Productive Pain

A shy client asked me after a short chair massage: “Was that supposed to be… painful?”

Well, it depends on what your definition of pain is.

Well, it depends on a lot of things, actually.

There’s a well-known maxim describing the direct relationship between discomfort and success that can easily illustrate the connection between pain during a massage and the subsequent release of muscle tension. But is it true? Is there no gain, no long lasting benefit of massage, without first causing pain?

Not necessarily. But again, it depends.

I can give the same massage – focused work on uncomfortable trigger points – to two different people, and only one of them will consider the massage painful. It doesn’t necessarily mean that one client’s muscle tension is worse than the other’s, just that they each perceive it differently. Some will feel the massage (or at least parts of it) as painful, full stop. Others will feel the massage as bothersome, maybe painful… but for a purpose. A means to an end. Productive pain.

At the start of an intensive trigger point treatment (that continued weekly for 2 months), one of my clients likened my massages to medical procedures. She grimaced and flinched through each one, and while she certainly felt better afterwards, the massages themselves weren’t something she looked forward to. But when I shared this metaphor with another client of mine (who was seeing me for the same reasons), she merely shrugged. The massages weren’t painful – they were useful.

As a massage therapist, I’m not looking to cause my clients pain. But I am looking to relieve my clients’ muscle tension, and sometimes pain is the conscious response.

When a client tells me that my pressure is causing pain, sometimes I’ll back off and use a lighter touch. Other times, though, I’ll just instruct them to take deep breaths and distract themselves from the discomfort. I’m not just trying to make my clients occasionally suffer, I promise. Rather, there’s a tangible difference in the muscles in each circumstance.

Pain can be a good thing. Sometimes pain is the signal sent from the muscles to the brain that says ouch, that really hurts, stop doing it. That pain is how you save yourself from injury. Other times, though, pain is just the response from an oversensitive muscle that shouldn’t be reacting the way it is. This pain is a sign that something in the muscle is not right. In a broad sense, that’s the distinction I can feel during the massage.
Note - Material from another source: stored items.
Definition receive_segment (self : TcpConnectionTable) (tuple : TcpTuple) (segment : TcpSegment) (now : Z)
    : TcpConnectionTable * result TcpConnectionError TcpReceiveResult :=
  match validate_segment tuple segment with
  | Err e => (self, Err e)
  | Panic => (self, Panic)
  | Ok _ =>
      match find_tuple_mut self tuple with
      | None => (self, Err NotFound)
      | Some (index, connection) =>
          let handle := tc_handle connection in
          let listener := list_find (waits_in handle) (tb_listeners self) in
          if match listener with Some _ => negb (try_reserve 1) | None => false end
          then (self, Err TcpCapacity) else
          let '(connection, res) := on_segment connection segment now in
          let self := put_connection self index connection in
          let self :=
            if state_in (tc_state connection) [Established; CloseWait] then
              match listener with
              | Some (j, l) =>
                  with_listeners self
                    (<[j := set_pending l (ls_pending l) (ls_ready l ++ [handle])]> (tb_listeners self))
              | None => self
              end
            else self in
          (self, res)
      end
  end.
End Allocator.

(** [accept], [listener_ready], [set_backlog] and [close_listener] start with the same lookup. *)
Definition owned_listener (self : TcpConnectionTable) (handle owner : Z)
    : result TcpConnectionError (nat * Listener) :=
  let? (i, l) := ok_or (find_listener self handle) NotFound in
  if negb (ls_owner l =? owner) then Err Ownership else Ok (i, l).
Lemma insert_table t c :
  table_inv t -> tcp_inv c -> table_inv (fst (tcp_insert t c)) /\
  match snd (tcp_insert t c) with
  | Ok _ => fst (tcp_insert t c) = with_connections t (tb_connections t ++ [c]) /\
      (forall x, x ∈ tb_connections t -> tc_handle x <> tc_handle c)
  | Err _ => fst (tcp_insert t c) = t
  | Panic => False
  end.
Proof.
  intros Hi Hc. unfold tcp_insert. destruct (Z.leb_spec (tb_capacity t) (row_count t)); [done |].
  destruct (_ || _) eqn:E; [done |]. apply orb_false_iff in E as [E1 E2].
  rewrite existsb_none in E1. rewrite existsb_none in E2. pose proof Hi as [Hw He].
  assert (forall x, x ∈ tb_connections t -> tc_handle x <> tc_handle c) as Hfresh.
  { intros x Hx. specialize (E2 x Hx). bool_cases. done. }
  split; [|done]. cbn [fst]. destruct Hw as (Hrow & Hn & Hlive & Hl & Hp & Hend & Hti). split.
  - unfold table_weak, row_count in *. tb_simpl. split_and!; try done.
    + rewrite length_app. cbn. lia.
    + rewrite fmap_app, <- app_assoc. apply NoDup_app in Hn as (N1 & N2 & N3). apply NoDup_app. split_and!; [done | |].
      * intros h Hh. cbn. intros [->|Hh']%elem_of_cons; [|by apply (N2 h)].
        apply list_elem_of_fmap in Hh as (x & Hx & Hx'). by apply (Hfresh x).
      * cbn. apply NoDup_cons. split; [|done]. intros (l & Hl1 & Hl2)%list_elem_of_fmap.
        specialize (E1 l Hl2). bool_cases. congruence.
    + assert (forall x, x ∈ tb_connections t -> is_dead x = false -> tc_tuple x <> tc_tuple c) as Htup.
      { intros x Hx Hd Heq. specialize (E2 x Hx). bool_cases. apply andb_false_iff in H1 as [H1|H1]; bool_cases; congruence. }
      intros c1 c2 [H1| ->%list_elem_of_singleton]%elem_of_app [H2| ->%list_elem_of_singleton]%elem_of_app Hd1 Hd2 Heq;
        [by apply Hlive | by destruct (Htup c1) | by destruct (Htup c2) | done].
    + intros x [Hx| ->%list_elem_of_singleton]%elem_of_app; [by apply Hti | done].
  - tb_simpl. intros l h Hll Hh. destruct (He l h Hll Hh) as (x & Hx & Hxh). exists x. set_solver.
Qed.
So with all this discussion, what am I trying to say? When is comes to massage, sometimes it’s hard to distinguish productive pain from injurious pain. There’s a thin line between “hurts so good” and “hurts so much I want to punch you in the face”. While some amount of pain may be necessary (depending on how much muscle tension you have), don’t assume that all pain is good pain. Don’t be afraid to communicate with your therapist so that you can have the most relaxing and productive massage possible.